*Your objective:*
Please restate the material below word for word, from the first line through the one that contains "unfold report. unfold", inclusive.

#### Data under study

Lemma report_returns totals w n b c :
  running n b c (engine w) ->
  (1 <= n)%nat -> Z.of_nat n < 2 ^ 53 -> c < 2 ^ 900 ->
  0 <= fst totals < 2 ^ 1000 -> 0 <= snd totals < 2 ^ 1000 ->
  exists stats,
    report totals w = Return stats w
    /\ stat_total_reads stats = PyFloat.of_int (fst totals)
    /\ stat_total_publishes stats = PyFloat.of_int (snd totals).
Proof.
  intros (Hset & Hn & Hall & Hp) Hn1 Hn53 Hc Hr Hpub.
  unfold report. unfold mbind at 1. unfold M_bind at 1.
  destruct (opt_in_rate_run w) as [q ->].
  run. rewrite Hn.
  pose proof (credits_sum_bound c _ Hall) as Hsum. rewrite Hn in Hsum.
  destruct (int_truediv_returns_gen
              (fold_left Z.add (map Clinic.credits (Dict.values (Engine.clinics (engine w)))) 0)
              (Z.of_nat n) 900) as [avg ->]; try lia.
  { pose proof (Z.pow_pos_nonneg 2 900). nia. }
  simpl.
  destruct (Engine.clinics (engine w)) as [|kc d] eqn:Hd; [simpl in Hn; lia|].
  simpl is_nil. cbv iota. unfold float_div_int.
  destruct (float_of_int_small (Z.of_nat n) ltac:(lia)) as (y & -> & ->). simpl.
  destruct (float_of_int_returns (fst totals) Hr) as [fr Hfr].
  destruct (float_of_int_returns (snd totals) Hpub) as [fp Hfp].
  rewrite Hfr, Hfp. simpl.
  pose proof (List.filter_length_le (fun kc => Clinic.opted_in (snd kc)) (kc :: d)) as Hle.
  rewrite Hn in Hle. simpl in Hle.
  match goal with
  | |- context [float_of_int ?z] => destruct (float_of_int_returns z) as [fc ->]
  end.
  { pose proof (Z.pow_lt_mono_r 2 53 1000). lia. }
  simpl. eexists. split; [reflexivity|]. simpl.
  unfold float_of_int in Hfr, Hfp.
  destruct (PyFloat.is_inf (PyFloat.of_int (fst totals))); [discriminate|].
  destruct (PyFloat.is_inf (PyFloat.of_int (snd totals))); [discriminate|].
  split; congruence.
Qed.
Lemma registration_running starter frf lqf c (xs : list nat) w :
  0 <= starter <= c ->
  simulation_settings (engine w) ->
  Forall (clinic_ok c) (Engine.clinics (engine w)) ->
  Engine.pool_balance (engine w) = 0 ->
  exists w',
    for_each xs (register_clinic E starter frf lqf) w = Return tt w'
    /\ simulation_settings (engine w')
    /\ Forall (clinic_ok c) (Engine.clinics (engine w'))
    /\ Engine.pool_balance (engine w') = 0.
Proof.
  intros Hst Hset Hall Hpool.
  apply (for_each_returns
           (fun w0 => simulation_settings (engine w0)
                      /\ Forall (clinic_ok c) (Engine.clinics (engine w0))
                      /\ Engine.pool_balance (engine w0) = 0)); [|auto].
  intros i w0 _ (Hset0 & Hall0 & Hpool0).
  destruct (register_clinic_run E starter frf lqf i w0) as (c0 & w1 & Hrun & Hid & Hcr & He).
  exists w1. split; [exact Hrun|]. rewrite He. destruct (engine w0). simpl in *.
  split; [exact Hset0|]. split; [|exact Hpool0].
  apply Forall_set_key; [exact Hall0|]. split; simpl; [reflexivity|lia].
Qed.

(** [simulate] returns.  When the random source picks indices within
    range, with at least one clinic and one patient, fewer than [2 ^ 32]
    clinics and rounds and starter credits from 0 to [2 ^ 64], [simulate]
    raises no exception: every clinic it looks up is registered, no balance
    is negative, the pool and the balances stay within the range of floats,
    and the sequences it divides by or chooses from are not empty.  The two
    counters of the result are whole numbers of at most one read and one
    publish per clinic and round. *)
Theorem simulate_returns n_clinics n_patients rounds starter_credits
        free_rider_fraction low_quality_fraction seed w :
  picks_in_range E ->
  1 <= n_clinics < 2 ^ 32 -> 1 <= n_patients -> rounds < 2 ^ 32 ->
  0 <= starter_credits < 2 ^ 64 ->
  exists stats w' total_reads total_publishes,
    simulate E n_clinics n_patients rounds starter_credits
             free_rider_fraction low_quality_fraction seed w = Return stats w'
    /\ stat_total_reads stats = PyFloat.of_int total_reads
    /\ stat_total_publishes stats = PyFloat.of_int total_publishes
    /\ 0 <= total_reads <= Z.max 0 rounds * n_clinics
    /\ 0 <= total_publishes <= Z.max 0 rounds * n_clinics
    /\ Forall (fun kc => 0 <= Clinic.credits (snd kc)) (Engine.clinics (engine w'))
    /\ 0 <= Engine.pool_balance (engine w').
Proof.
  intros Hpick Hn Hp Hrounds Hstarter.
  set (w2 := mkWorld (Engine.init 3 4 2 1 3 (PyFloat.lit 12 100) (PyFloat.lit 45 100) 6
                                  (PyFloat.lit 5 10))
                     (heap w) (rng_seed E seed) (wall w) (reads w)).
  set (patients := map (fun i => ("P" ++ fmt_d 4 i)%string) (range n_patients)).
  assert (Hpatients : patients <> []).
  { subst patients. unfold range. destruct (Z.to_nat n_patients) eqn:Hz; [lia|]. discriminate. }
  destruct (registration_loop E starter_credits free_rider_fraction low_quality_fraction
              (Z.to_nat n_clinics) 0%nat w2) as (w3 & Hreg & Hk3).
  { intros i _ []. }
  destruct (registration_running starter_credits free_rider_fraction low_quality_fraction
              starter_credits (seq 0 (Z.to_nat n_clinics)) w2)
    as (w3' & Hreg' & Hset3 & Hall3 & Hpool3);
    [lia|repeat split|constructor|reflexivity|].
  rewrite Hreg in Hreg'. injection Hreg' as <-.
  set (n := Z.to_nat n_clinics).
  assert (Hlen : length (Engine.clinics (engine w3)) = n).
  { transitivity (length (Dict.keys (Engine.clinics (engine w3)))).
    - unfold Dict.keys. now rewrite length_map.
    - rewrite Hk3. simpl. now rewrite length_map, length_seq. }
  assert (Hrun3 : running n 0 starter_credits (engine w3)).
  { split; [exact Hset3|]. split; [exact Hlen|]. split; [exact Hall3|lia]. }
  set (T := Z.to_nat rounds).
  assert (HnZ : Z.of_nat n = n_clinics) by (subst n; lia).
  assert (HTZ : Z.of_nat T = Z.max 0 rounds) by (subst T; lia).
  assert (HTn : 0 <= Z.of_nat T * Z.of_nat n <= 2 ^ 32 * 2 ^ 32).
  { split; [lia|]. apply Z.mul_le_mono_nonneg; lia. }
  destruct (rounds_running patients T w3 n starter_credits Hpick Hpatients Hrun3)
    as (totals & w4 & Hrounds4 & Hrun4 & Hreads & Hpubs).
  { eapply Z.le_lt_trans; [apply HTn|]. reflexivity. }
  destruct (report_returns totals w4 n _ _ Hrun4) as (stats & Hreport & Hsr & Hsp).
  - subst n. lia.
  - rewrite HnZ. eapply Z.lt_trans; [apply Hn|]. reflexivity.
  - assert (H1 : 0 <= Z.of_nat T * Z.of_nat n * Z.of_nat n <= 2 ^ 32 * 2 ^ 32 * 2 ^ 32).
    { split; [lia|]. apply Z.mul_le_mono_nonneg; lia. }
    assert (H2 : 0 <= 2 * Z.of_nat n + 32 * (Z.of_nat T * Z.of_nat n) * Z.of_nat n
                 <= 2 * 2 ^ 32 + 32 * (2 ^ 32 * 2 ^ 32 * 2 ^ 32)) by lia.
    assert (H3 : Z.of_nat T * (2 * Z.of_nat n + 32 * (Z.of_nat T * Z.of_nat n) * Z.of_nat n)
                 <= 2 ^ 32 * (2 * 2 ^ 32 + 32 * (2 ^ 32 * 2 ^ 32 * 2 ^ 32))).
    { apply Z.mul_le_mono_nonneg; lia. }
    assert (H4 : 2 ^ 64 + 2 ^ 32 * (2 * 2 ^ 32 + 32 * (2 ^ 32 * 2 ^ 32 * 2 ^ 32)) < 2 ^ 900)
      by reflexivity.
    lia.
  - split; [lia|]. eapply Z.le_lt_trans; [apply Hreads|].
    eapply Z.le_lt_trans; [apply HTn|]. reflexivity.
  - split; [lia|]. eapply Z.le_lt_trans; [apply Hpubs|].
    eapply Z.le_lt_trans; [apply HTn|]. reflexivity.
  - exists stats, w4, (fst totals), (snd totals).
    split.
    + change (simulate E n_clinics n_patients rounds starter_credits free_rider_fraction
                       low_quality_fraction seed w)
        with ((for_each (range n_clinics)
                 (register_clinic E starter_credits free_rider_fraction
                                  low_quality_fraction) ≫= fun _ =>
               for_fold (range rounds) (0, 0) (fun _ => round E patients) ≫= report) w2).
      unfold mbind at 1. unfold M_bind at 1. unfold range at 1. rewrite Hreg.
      unfold mbind, M_bind. unfold range. fold T. rewrite Hrounds4. exact Hreport.
    + split; [exact Hsr|]. split; [exact Hsp|].
      rewrite <- HnZ, <- HTZ. split; [exact Hreads|]. split; [exact Hpubs|].
      destruct Hrun4 as (_ & _ & Hall4 & Hpool4). split; [|lia].
      eapply Forall_impl; [exact Hall4|]. intros kc [_ Hcr]. lia.
Qed.
End Steps.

########

*Problem solution:*
Lemma report_returns totals w n b c :
  running n b c (engine w) ->
  (1 <= n)%nat -> Z.of_nat n < 2 ^ 53 -> c < 2 ^ 900 ->
  0 <= fst totals < 2 ^ 1000 -> 0 <= snd totals < 2 ^ 1000 ->
  exists stats,
    report totals w = Return stats w
    /\ stat_total_reads stats = PyFloat.of_int (fst totals)
    /\ stat_total_publishes stats = PyFloat.of_int (snd totals).
Proof.
  intros (Hset & Hn & Hall & Hp) Hn1 Hn53 Hc Hr Hpub.
  unfold report. unfold mbind at 1. unfold M_bind at 1.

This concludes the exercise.